8. Генезис этого отрывка «Дара» не исчерпывается откликами на роман о Кэзебире: рассказывая о трех адвокатах, Набоков, согласно комментарию А. А. Долинина (указ. соч.), держал в памяти диккенсовский «Холодный дом» и воссоздавал реалии из жизни своей жены.

9. Описание берлинских улиц занимает первую позицию в развертывании обоих произведений. Но, в отличие от Тергит, чей урбанизм фактологичен, как если бы ее роман был полевым исследованием этнолога, Набоков поселяет читателей в частично достоверную, частично воображаемую городскую топографию. Впрочем, Курфюрстендамм фигурирует и в «Даре».

10. Такое неразличение претекста и, так сказать, префакта отвечает всему строю «Дара», сложно смешивающего вымысел и документализм.

11. В дополнение к этому перечню позиционных перекличек между текстами следует обратить внимание на то, что оба романа опираются — явно у Тергит и имплицитно у Набокова — на один и тот же кинофильм Рене Клэра «Под крышами Парижа» (1930). Концовка «Дара» находится в прямой интертекстуальной связи с тем эпизодом этого фильма, где героине, которую провожает домой уличный певец Альбер, не удается попасть к себе в жилище из-за того, что ключ от него был украден мошенниками. В «Даре» ключ вместе с одеждой похищают у Федора Константиновича (см. также: Смирнов Игорь. Указ. соч. С. 242). У Тергит с Альбером сходен Кэзебир. Песенка из кинокартины Клэра (чья работа со звуком ошеломила современников) цитируется в романе о Кэзебире как новомодная, затмевающая популярность шлягера «Как может он спать за тонкой стеной?..». Весь роман Тергит о городском, как и герой Клэра, певце имитирует звуковую киноленту — писательница передает высказывания персонажей в фонетической записи, в форме живой речи, часто отклоняющейся от строгой произносительной нормы.

12. Скорее всего, Тергит подразумевала «драматическую фантазию» об Иисусе Христе на Олимпе, над которой трудится герой антисемитского романа Гёббельса «Михаэль — германская судьба в дневниковых листках» (1923), опубликованного в 1929 г. В этой драме в диалог вступают Поэт и Дух Времени. Испытав поражение в любви и встретив в Мюнхене некоего оратора-мессию (читай: Гитлера), Михаэль отрекается от «мертвых» книг. Мировоззренческие искания Михаэля преподнесены Гёббельсом как германский ответ на русскую революцию.

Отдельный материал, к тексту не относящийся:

(** * DocScraper: a shallow embedding of [main.go]

    The crawler of SellMindsAI/DocScraper is one Go file.  This development
    embeds its pure functions as Rocq functions over byte strings, its
    crawl loop as a step function over an explicit crawl state, and the
    outside world (HTTP, file system) as oracles consulted with a clock.

    Go strings are byte sequences: they are embedded as [string], whose
    characters are the 256 byte values; [String.length] is Go's [len].

    Layout: the Go library functions the program calls; the program; a
    concrete runtime and site for the examples; the vocabulary of the
    statements; facts about the library functions; the properties of the
    program. *)

From Stdlib Require Import ZArith Ascii String List Lia Bool.
From stdpp Require Import base gmap strings list.
(** C1 (amended).  When the delivery of a novel item fails, the cycle
    stops there: the failure is logged, no later item of the batch is
    attempted in that cycle and nothing is appended for the failed item,
    so the ledger gains exactly the identifiers delivered before it.  The
    next cycle that fetches the same batch skips the items before the
    failed one and attempts the failed item again, provided its identifier
    does not occur in the ledger text by then. *)
Theorem send_failure_stops_cycle ch pre x post w p log e :
  logFile w = Some p ->
  files w !! p = Some log ->
  formattable log pre ->
  delivered log pre w ->
  novel log x = true ->
  createReportEmbed x = Ret e ->
  deliver w (sends w + length (List.filter (novel log) pre)) = false ->
  exists w',
    checkHacktivityReports ch (Nodes (pre ++ x :: post)) w = (Ret tt, w') /\
    trace w' =
      trace w ++ HttpPost feed :: flat_map (item_events ch log p) pre ++
      [ ChannelSend ch x e false;
        ConsoleError "Detailed error:" (Some DiscordAPIError) ] /\
    files w' !! p =
      Some (log +:+ ledger_text (map report_id (List.filter (novel log) pre))) /\
    (Str.includes (log +:+ ledger_text (map report_id (List.filter (novel log) pre)))
                  (report_id x) = false ->
     forall o2 w2,
       checkHacktivityReports ch (Nodes (pre ++ x :: post)) w' = (o2, w2) ->
       exists ok more,
         trace w2 =
           trace w' ++ HttpPost feed ::
           map (fun n => ConsoleLog (report_id n +:+ " skipping...")) pre ++
           ChannelSend ch x e ok :: more).
Proof.
  intros Hp Hlog Hf Hd Hx He Hfail.
  set (w0 := emit (HttpPost feed) w).
  set (w1 := after_items ch log p pre w0).
  set (w' := emit (ConsoleError "Detailed error:" (Some DiscordAPIError))
               (emit (ChannelSend ch x e false) (set_sends (S (sends w1)) w1))).
  destruct (after_items_config ch log p pre w0) as (_ & _ & _ & Hdel & Hlf & _).
  assert (Hinc : Str.includes log (report_id x) = false).
  { unfold novel in Hx. by apply negb_true_iff in Hx. }
  assert (Hrun : checkHacktivityReports ch (Nodes (pre ++ x :: post)) w = (Ret tt, w')).
  { rewrite (cycle_nodes ch _ w p log Hp Hlog), for_of_app.
    fold w0. rewrite (for_of_report_step_ok ch log p pre w0) by done. fold w1.
    cbn [for_of]. unfold bind at 1.
    rewrite (report_step_send_fail ch log x e w1); [done | done | done |].
    unfold w1. rewrite Hdel, (after_items_sends ch log p pre w0 Hf). exact Hfail. }
  assert (Ht : trace w' =
      trace w ++ HttpPost feed :: flat_map (item_events ch log p) pre ++
      [ ChannelSend ch x e false;
        ConsoleError "Detailed error:" (Some DiscordAPIError) ]).
  { unfold w', w1. cbn. rewrite after_items_trace. unfold w0. cbn.
    by rewrite <- !app_assoc. }
  assert (Hfiles : files w' !! p =
      Some (log +:+ ledger_text (map report_id (List.filter (novel log) pre)))).
  { unfold w', w1. cbn. by apply after_items_files. }
  exists w'. split; [done |]. split; [done |]. split; [done |].
  intros Hinc' o2 w2 Hrun2.
  set (log' := log +:+ ledger_text (map report_id (List.filter (novel log) pre))) in *.
  assert (Hp' : logFile w' = Some p) by (unfold w', w1; cbn; by rewrite Hlf).
  clearbody w'. clear Hrun Ht.
  rewrite (cycle_nodes ch _ w' p log' Hp' Hfiles), for_of_app in Hrun2.
  set (v0 := emit (HttpPost feed) w') in *.
  assert (Hskip : forall n, n ∈ pre -> novel log' n = false).
  { intros n Hn. by apply processed_not_novel. }
  assert (Hf' : formattable log' pre).
  { intros n Hn Hnov. by rewrite (Hskip n Hn) in Hnov. }
  assert (Hd' : delivered log' pre v0).
  { intros k Hk. rewrite (filter_none _ _ Hskip) in Hk. simpl in Hk. lia. }
  rewrite (for_of_report_step_ok ch log' p pre v0 Hp' Hf' Hd') in Hrun2.
  set (v1 := after_items ch log' p pre v0) in *.
  assert (Hv1 : trace v1 = trace w' ++ HttpPost feed ::
            map (fun n => ConsoleLog (report_id n +:+ " skipping...")) pre).
  { unfold v1. rewrite after_items_trace, (flat_map_skips ch log' p pre Hskip).
    unfold v0. rewrite trace_emit. by rewrite <- app_assoc. }
  assert (Hpv : logFile v1 = Some p).
  { unfold v1.
    destruct (after_items_config ch log' p pre v0) as (_ & _ & _ & _ & -> & _). done. }
  clearbody v1.
  cbn [for_of] in Hrun2. unfold bind at 1 in Hrun2.
  destruct (deliver v1 (sends v1)) eqn:Hok.
  - rewrite (report_step_ok ch log' p x e v1) in Hrun2 by done.
    destruct (for_of (report_step ch log') post (item_effect ch log' p x v1))
      as [o3 w3] eqn:Hpost.
    assert (logFile (item_effect ch log' p x v1) = Some p) as Hp3.
    { destruct (item_effect_config ch log' p x v1) as (_ & _ & _ & _ & -> & _). done. }
    destruct (for_of_trace_extends ch log' p post _ o3 w3 Hp3 Hpost) as [evs Hevs].
    rewrite item_effect_trace, Hv1 in Hevs.
    rewrite (item_events_dispatch ch log' p x e) in Hevs;
      [| unfold novel; by rewrite Hinc' | done].
    exists true. destruct o3 as [[]|err]; injection Hrun2 as <- <-.
    + exists (FileAppend p (report_id x +:+ Str.nl) :: Timeout 5000 :: evs).
      rewrite Hevs. by rewrite <- !app_assoc.
    + exists (FileAppend p (report_id x +:+ Str.nl) :: Timeout 5000 :: evs ++
              [ ConsoleError "Detailed error:" (Some err) ]).
      rewrite trace_emit, Hevs. by rewrite <- !app_assoc.
  - rewrite (report_step_send_fail ch log' x e v1) in Hrun2 by done.
    injection Hrun2 as <- <-. exists false.
    exists [ ConsoleError "Detailed error:" (Some DiscordAPIError) ].
    rewrite !trace_emit. change (trace (set_sends ?n ?v)) with (trace v).
    rewrite Hv1. by rewrite <- !app_assoc.
Qed.

(** ** Severity tables and the builder *)

Lemma lookup_icons_unknown k : k ∉ known_severities -> icons !! k = None.
Proof.
  unfold known_severities, icons. rewrite !not_elem_of_cons.
  intros (? & ? & ? & ? & ? & _). cbn.
  by rewrite !lookup_insert_ne, lookup_empty.
Qed.

Lemma lookup_colors_unknown k : k ∉ known_severities -> colors !! k = None.
Proof.
  unfold known_severities, colors. rewrite !not_elem_of_cons.
  intros (? & ? & ? & ? & ? & _). cbn.
  by rewrite !lookup_insert_ne, lookup_empty.
Qed.

(** The fallback is reached by every severity that is neither a key of
    the table nor a name inherited from [Object.prototype]. *)
Lemma severity_fallback severity :
  ToString severity ∉ known_severities ->
  ToString severity ∉ Object_prototype ->
  getSeverityIcon severity = VString "-" /\
  getSeverityColor severity = VNumber 0.
Proof.
  intros Hk Hp. unfold getSeverityIcon, getSeverityColor, get_property.
  rewrite (lookup_icons_unknown _ Hk), (lookup_colors_unknown _ Hk).
  by rewrite bool_decide_eq_false_2.
Qed.

(** A colour the builder accepts comes with a label it accepts: both
    tables have the same keys and inherit the same names. *)
Lemma accepted_colour_has_label severity :
  colorPredicate (getSeverityColor severity) = true ->
  fieldValuePredicate (getSeverityIcon severity) = true.
Proof.
  destruct (decide (ToString severity ∈ known_severities)) as [Hk|Hk].
  - intros _. unfold known_severities, getSeverityIcon in *.
    repeat (apply elem_of_cons in Hk as [-> | Hk]; [reflexivity |]).
    by apply elem_of_nil in Hk.
  - destruct (decide (ToString severity ∈ Object_prototype)) as [Hp|Hp].
    + unfold getSeverityColor, get_property.
      rewrite (lookup_colors_unknown _ Hk), bool_decide_eq_true_2 by done. done.
    + intros _. by rewrite (proj1 (severity_fallback severity Hk Hp)).
Qed.

(** A severity inherited from [Object.prototype] gives a colour the
    builder refuses. *)
Lemma inherited_colour_refused severity :
  ToString severity ∈ Object_prototype ->
  colorPredicate (getSeverityColor severity) = false.
Proof.
  intros Hp. assert (ToString severity ∉ known_severities) as Hk.
  { unfold Object_prototype, known_severities in *.
    repeat (apply elem_of_cons in Hp as [->|Hp]; [compute_done |]).
    by apply elem_of_nil in Hp. }
  unfold getSeverityColor, get_property.
  by rewrite (lookup_colors_unknown _ Hk), bool_decide_eq_true_2.
Qed.

(** ** A currency code that cannot be formatted *)

Lemma formatBounty_rejects a c :
  rejected_currency c -> exists err, formatBounty a c = Throw err.
Proof.
  intros [-> | Hc]; [by eexists |].
  unfold formatBounty. destruct c; [by eexists | |]; rewrite Hc; by eexists.
Qed.

Lemma formatBounty_accepts a c :
  ~ rejected_currency c ->
  formatBounty a c = Ret ("💰 " +:+ currency_text (ToString c) a).
Proof.
  unfold rejected_currency, formatBounty. intros Hc.
  destruct (IsWellFormedCurrencyCode (ToString c)) eqn:Hw.
  - destruct c; [tauto | done | done].
  - tauto.
Qed.
(** X18.  The release tool uploads to PyPI only as its very last action, and
    only when [--check] was not given, the branch is [main], the version is
    no pre-release or release candidate, both Pythons were found and every
    command before, [twine check] among them, returned status 0. *)
Theorem upload_is_guarded nuitka_version branch_name argv executable r actions :
  main exit_status documentation_fails virtualenv_fails command_fails
    findInstalledPython nuitka_version branch_name argv executable []
    = (r, actions) →
  System "twine upload dist/*" ∈ actions →
  ("--check" ∉ argv) ∧ branch_name = "main" ∧
  in_string "pre" nuitka_version = false ∧
  in_string "rc" nuitka_version = false ∧
  is_Some (findInstalledPython "2.7") ∧
  is_Some (findInstalledPython "3.10") ∧
  ∃ before,
    actions = before ++ [System "twine upload dist/*"] ∧
    all_succeeded exit_status before ∧
    (System "twine upload dist/*" ∉ before) ∧
    System "twine check dist/*" ∈ before.
Proof.
  intros Hrun Hin.
  pose proof (main_run nuitka_version branch_name argv executable) as Hmain.
  unfold runs in Hmain. rewrite Hrun in Hmain.
  destruct Hmain as (_ & _ & Hup). exact (Hup Hin).
Qed.

(** X19.  The release tool stops at the first command that fails: in every
    run each [os.system] command but the last action returned status 0, and
    in a run that finishes all of them did. *)
Theorem release_stops_at_first_failure nuitka_version branch_name argv
    executable :
  let run :=
    main exit_status documentation_fails virtualenv_fails command_fails
      findInstalledPython nuitka_version branch_name argv executable [] in
  all_but_last_succeeded exit_status run.2 ∧
  (run.1 = Finished tt → all_succeeded exit_status run.2).
Proof.
  intros run.
  destruct (main_run nuitka_version branch_name argv executable)
    as (Hlast & Hall & _).
  by split.
Qed.

(** X20.  Without [--check], a branch other than [main] or a version with
    [pre] or [rc] in it ends the release tool with an AssertionError before
    it has done anything. *)
Theorem release_refused nuitka_version branch_name argv executable :
  "--check" ∉ argv →
  branch_name ≠ "main" ∨ in_string "pre" nuitka_version = true ∨
    in_string "rc" nuitka_version = true →
  main exit_status documentation_fails virtualenv_fails command_fails
    findInstalledPython nuitka_version branch_name argv executable []
  = (Uncaught AssertionError, []).
Proof.
  intros Hmode Hbad. unfold main.
  rewrite (bool_decide_eq_false_2 _ Hmode). cbn [negb].
  unfold bind at 1 2, assert.
  destruct (String.eqb branch_name "main") eqn:Hbranch; cbn [ret raise].
  - apply String.eqb_eq in Hbranch.
    destruct Hbad as [?|[->| ->]]; [done|done|].
    by destruct (in_string "pre" nuitka_version).
  - done.
Qed.

End ReleaseFacts.

Lemma upload_is_guarded_witness :
  ("--check" ∉ ["__main__.py"]) ∧ "main" = "main" ∧
  in_string "pre" "2.5.1" = false ∧ in_string "rc" "2.5.1" = false.
Proof.
  pose proof (upload_is_guarded (λ _ _, 0%Z) (λ _, false) (λ _ _, false)
    (λ _ _, false) (λ version, Some (Python ("python" +:+ version) version))
    "2.5.1" "main" ["__main__.py"] "python3" (Finished tt) _ eq_refl) as H.
  cbn [app] in H.
  destruct H as (? & ? & ? & ? & _).
  { apply (list_elem_of_lookup_2 _ 16). reflexivity. }
  done.
Defined.

Lemma release_refused_witness :
  main (λ _ _, 0%Z) (λ _, false) (λ _ _, false) (λ _ _, false)
    (λ version, Some (Python ("python" +:+ version) version))
    "2.5rc1" "main" ["__main__.py"] "python3" []
  = (Uncaught AssertionError, []).
Proof.
  apply release_refused.
  - apply (bool_decide_unpack _). vm_compute. exact I.
  - right. right. reflexivity.
Defined.

(** ** The properties on the concrete instances *)

Lemma refresh_queues_firing_rules_witness :
  let q := ["OptimizeRaisesVisitor"] in
  let tags : Tags.TagSet :=
    list_to_set ["new_code"; "new_constant"; "new_raise"] in
  let q' := ["OptimizeRaisesVisitor"; "OptimizeOperationVisitor";
             "OptimizeFunctionCallArgsVisitor"; "ReplaceUnpackingVisitor"] in
  @refreshOptimizationsFromTags string _ named_visitors default_options q tags
  = Return tt (q', ∅) ∧
  ∃ new, q' = q ++ new ∧ NoDup new ∧ ∀ p, p ∈ new → p ∉ q.
Proof.
  intros q tags q'.
  assert (Hrun : @refreshOptimizationsFromTags string _ named_visitors
                   default_options q tags = Return tt (q', ∅))
    by (vm_compute; reflexivity).
  exact (conj Hrun (proj1 (proj2
    (@refresh_queues_firing_rules string _ named_visitors default_options
       q tags q' ∅ Hrun)))).
Defined.

Lemma refresh_monotone_witness :
  let q := ["OptimizeRaisesVisitor"] in
  let tags1 : Tags.TagSet := list_to_set ["new_code"; "new_raise"] in
  let tags2 : Tags.TagSet :=
    list_to_set ["new_code"; "new_constant"; "new_raise"] in
  tags1 ⊆ tags2 ∧
  ∀ p, p ∈ ["OptimizeRaisesVisitor"] →
       p ∈ ["OptimizeRaisesVisitor"; "OptimizeOperationVisitor";
            "OptimizeFunctionCallArgsVisitor"; "ReplaceUnpackingVisitor"].
Proof.
  intros q tags1 tags2.
  assert (Hsub : tags1 ⊆ tags2).
  { apply (bool_decide_unpack _). vm_compute. exact I. }
  assert (Hrun1 : @refreshOptimizationsFromTags string _ named_visitors
                    default_options q tags1
                  = Return tt (["OptimizeRaisesVisitor"], ∅))
    by (vm_compute; reflexivity).
  assert (Hrun2 : @refreshOptimizationsFromTags string _ named_visitors
                    default_options q tags2
                  = Return tt (["OptimizeRaisesVisitor";
                                "OptimizeOperationVisitor";
                                "OptimizeFunctionCallArgsVisitor";
                                "ReplaceUnpackingVisitor"], ∅))
    by (vm_compute; reflexivity).
  exact (conj Hsub
    (@refresh_monotone string _ named_visitors default_options
       q tags1 tags2 _ _ ∅ ∅ Hsub Hrun1 Hrun2)).
Defined.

13. Трудно сказать, насколько сам Набоков был знаком с текстами, канонизированными нацизмом. В объективном освещении «Дар» выглядит во многом противопоставленным «Мифу ХХ века» (1930) Альфреда Розенберга (где, кстати, дважды упоминается в качестве образчика либерально-еврейской прессы «Berliner Tageblatt»). Если у Розенберга тип побеждает индивидное, то у Набокова этот конфликт разрешается в обратном порядке. С волей художника, господствующей, по Розенбергу, в нордическом искусстве, спорит в «Даре» непреднамеренность творчества (к написанию биографии Чернышевского Годунов-Чердынцев приступает, случайно купив в русской книжной лавке шахматный журнал). Розенберг сетует на то, что еврейские адвокаты исказили первозданно-германское право, зиждящееся на принципе национальной чести. Шеф Зины в адвокатской конторе Траума, Баума и Кэзебира «был еврей, — немецкий, впрочем, еврей, т. е. прежде всего — немец» (369), как замечает рассказчик в «Даре». Расовый миф нацизма, спроецированный Розенбергом на всю историю культуры, отметается Годуновым-Чердынцевым, «которому вообще было решительно наплевать на распределение людей по породам и на их взаимоотношения…» (368). Прославляя гитлеровский «строй, основанный на силе и чести», русский фaшист Кострицкий во второй (незаконченной) книге «Дара» изъясняется в терминах Розенберга, но они были настолько расхожими в нацистской пропаганде, что идентифицировать их в качестве заимствования из «Мифа ХХ века» не представляется возможным (Набоков Владимир. Дар. II часть. Публикация, подготовка текста и примечания Андрея Бабикова // Звезда. 2015. № 4. С. 159 (157—175)).

14. Учитывал ли Набоков, что псевдоним Tergit был образован из перестановки слогов в «Gitter» (решетка)? Не овеществляет ли перестройка циркового забора метатезу, из которой возникло авторское имя писательницы?